Toute cette avanture est très extraordinaire. Il y a autant d'absurdité à vous demander quatre cent vingt cinq mille livres, qu'il y en avait à ces marauts de Dujonquay de prétendre avoir porté cent mille écus en treize voiages. Mais vôtre affaire est beaucoup plus claire, sans doute que celle de Mr de Morangiés. Vous allez, Dieu merci, imposer silence à ceux qui affectent d'élever des doutes contre la vérité la plus palpable.
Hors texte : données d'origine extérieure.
(* ===== verification/Reconcile.v ===== *)
(** * Reconciliation converges

    What one successful reconcile of [Loader.v] leaves: every entry of the
    document with its own spec and standing, in the context its ancestry
    derives, and nothing else; and what it may miss. *)

From stdpp Require Import base gmap sets list strings sorting.
From S2P Require Import Prelude Api Entries Diff Cycles Quarantine Document Loader.

(** ** Documents that look the same *)

Section SameTree.
Context {C : Type}.
Implicit Types (p : Profile C) (x : EntryId).

(** The lineages of a profile are those of its valid entries alone. *)
Lemma lineage_same p p' x es :
  (forall x, first p' x = get (index p) x) -> lineage p' x es <-> lineage p x es.
Proof.
  intros Hf. split.
  - induction 1 as [x e He Hp|x e q es He Hp Hl IH]; rewrite Hf in He;
      apply get_index in He as [He _]; [by apply lineage_root|by eapply lineage_child].
  - intros Hl. assert (forall e rest, es = e :: rest -> first p' x = Some e) as Hfirst.
    { intros e rest ->. rewrite Hf. apply get_index.
      destruct (lineage_first _ _ _ Hl) as (? & ? & [= <- <-] & ?). eauto. }
    induction Hl as [x e He Hp|x e q es He Hp Hl IH].
    + apply lineage_root; eauto.
    + eapply lineage_child; [eauto|done|]. apply IH. intros e' rest ->. rewrite Hf. apply get_index.
      destruct (lineage_first _ _ _ Hl) as (? & ? & [= <- <-] & ?). eauto.
Qed.

Lemma get_lineage p x e : get (index p) x = Some e -> exists es, lineage p x (e :: es).
Proof.
  intros [He [es Hl]]%get_index. destruct (lineage_first _ _ _ Hl) as (e' & rest & -> & ?).
  simplify_eq. eauto.
Qed.

(** Two charts that agree on every question a diff asks. *)
Definition same_tree (ix ix' : EntryIndex C) : Prop := forall x,
  get ix x = get ix' x /\
  (is_Some (get ix x) -> effectively_disabled ix x = effectively_disabled ix' x /\
    environment ix x = environment ix' x).

Lemma same_tree_first p p' :
  (forall x, first p' x = get (index p) x) -> same_tree (index p') (index p).
Proof.
  intros Hf x. assert (get (index p') x = get (index p) x) as Hg.
  { destruct (get (index p) x) as [e|] eqn:He.
    - apply get_index. split; [by rewrite Hf|]. destruct (get_lineage _ _ _ He) as [es Hl].
      exists (e :: es). by apply (lineage_same p).
    - destruct (get (index p') x) as [e|] eqn:He'; [|done].
      apply get_index in He' as [He' _]. congruence. }
  split; [done|]. rewrite Hg. intros [e He]. destruct (get_lineage _ _ _ He) as [es Hl].
  destruct (walks_lineage _ _ _ Hl) as [-> ->].
  apply (lineage_same p p' x _ Hf) in Hl. by destruct (walks_lineage _ _ _ Hl) as [-> ->].
Qed.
Je suis dans mes neiges avec ma colonie, mais alité et n'en pouvant plus, un peu étonné de tout ce que je vois de fort loin, attendant la fin de ma carrière, et souhaittant à nôtre Doyen une vie plus longue que celle de l'autre Doyen auquel il a succédé. Je n'aurai en mourant que le regrêt de n'avoir pu vous faire ma cour ni à Bordeaux, ni à Paris. Chacun a ses contretemps; celui là est bien cruel. Vos bontés me consolent autant que votre affaire m'intéresse. Vous savez avec quelle respectueuse tendresse le solitaire du mont Jura vous est attaché à la vie et à la mort.

V.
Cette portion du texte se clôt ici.